▸ **Records to use**:
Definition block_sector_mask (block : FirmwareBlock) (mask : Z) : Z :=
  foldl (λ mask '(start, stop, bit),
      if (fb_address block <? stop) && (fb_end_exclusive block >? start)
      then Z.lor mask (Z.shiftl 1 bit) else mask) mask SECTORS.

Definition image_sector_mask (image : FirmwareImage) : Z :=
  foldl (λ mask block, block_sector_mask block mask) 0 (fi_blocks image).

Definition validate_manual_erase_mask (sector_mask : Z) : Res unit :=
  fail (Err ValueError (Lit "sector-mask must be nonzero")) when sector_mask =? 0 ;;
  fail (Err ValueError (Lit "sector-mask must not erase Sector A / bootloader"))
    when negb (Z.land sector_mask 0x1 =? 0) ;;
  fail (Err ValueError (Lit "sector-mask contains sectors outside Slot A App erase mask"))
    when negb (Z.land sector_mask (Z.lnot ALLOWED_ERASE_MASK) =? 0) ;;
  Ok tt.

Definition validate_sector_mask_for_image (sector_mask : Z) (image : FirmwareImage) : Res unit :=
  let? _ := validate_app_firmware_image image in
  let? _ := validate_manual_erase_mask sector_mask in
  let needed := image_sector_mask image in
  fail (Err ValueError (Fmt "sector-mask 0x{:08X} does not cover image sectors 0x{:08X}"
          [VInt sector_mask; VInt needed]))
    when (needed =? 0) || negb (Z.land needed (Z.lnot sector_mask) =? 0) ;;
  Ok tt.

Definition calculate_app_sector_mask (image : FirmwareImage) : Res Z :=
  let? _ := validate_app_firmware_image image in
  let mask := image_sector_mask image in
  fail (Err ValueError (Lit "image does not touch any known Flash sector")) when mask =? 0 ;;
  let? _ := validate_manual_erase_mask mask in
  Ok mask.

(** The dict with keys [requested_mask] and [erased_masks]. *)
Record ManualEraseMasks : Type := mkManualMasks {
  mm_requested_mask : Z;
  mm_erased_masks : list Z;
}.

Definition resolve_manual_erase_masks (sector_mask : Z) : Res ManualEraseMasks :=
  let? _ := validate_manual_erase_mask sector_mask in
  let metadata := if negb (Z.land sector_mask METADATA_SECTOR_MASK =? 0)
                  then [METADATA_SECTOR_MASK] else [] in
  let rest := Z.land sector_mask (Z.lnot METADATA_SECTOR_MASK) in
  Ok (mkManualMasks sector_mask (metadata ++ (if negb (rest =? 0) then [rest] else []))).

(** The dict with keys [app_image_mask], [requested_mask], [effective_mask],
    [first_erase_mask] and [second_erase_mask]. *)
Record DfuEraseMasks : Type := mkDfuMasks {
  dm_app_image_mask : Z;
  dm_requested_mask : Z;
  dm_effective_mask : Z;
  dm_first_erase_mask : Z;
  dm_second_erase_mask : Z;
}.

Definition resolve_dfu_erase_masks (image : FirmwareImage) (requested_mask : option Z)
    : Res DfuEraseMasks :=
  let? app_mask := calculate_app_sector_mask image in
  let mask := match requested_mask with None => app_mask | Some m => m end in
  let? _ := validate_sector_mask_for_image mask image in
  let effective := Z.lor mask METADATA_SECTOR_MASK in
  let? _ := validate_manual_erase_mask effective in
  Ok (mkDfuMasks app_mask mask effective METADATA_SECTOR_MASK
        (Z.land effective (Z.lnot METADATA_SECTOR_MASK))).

▸ **The task**: Would you repeat the lines from the one containing "let? app_mask := calculate_app_sector_mask" through the end of the data, exactly, with nothing before or after them?

▸ **Result**:
  let? app_mask := calculate_app_sector_mask image in
  let mask := match requested_mask with None => app_mask | Some m => m end in
  let? _ := validate_sector_mask_for_image mask image in
  let effective := Z.lor mask METADATA_SECTOR_MASK in
  let? _ := validate_manual_erase_mask effective in
  Ok (mkDfuMasks app_mask mask effective METADATA_SECTOR_MASK
        (Z.land effective (Z.lnot METADATA_SECTOR_MASK))).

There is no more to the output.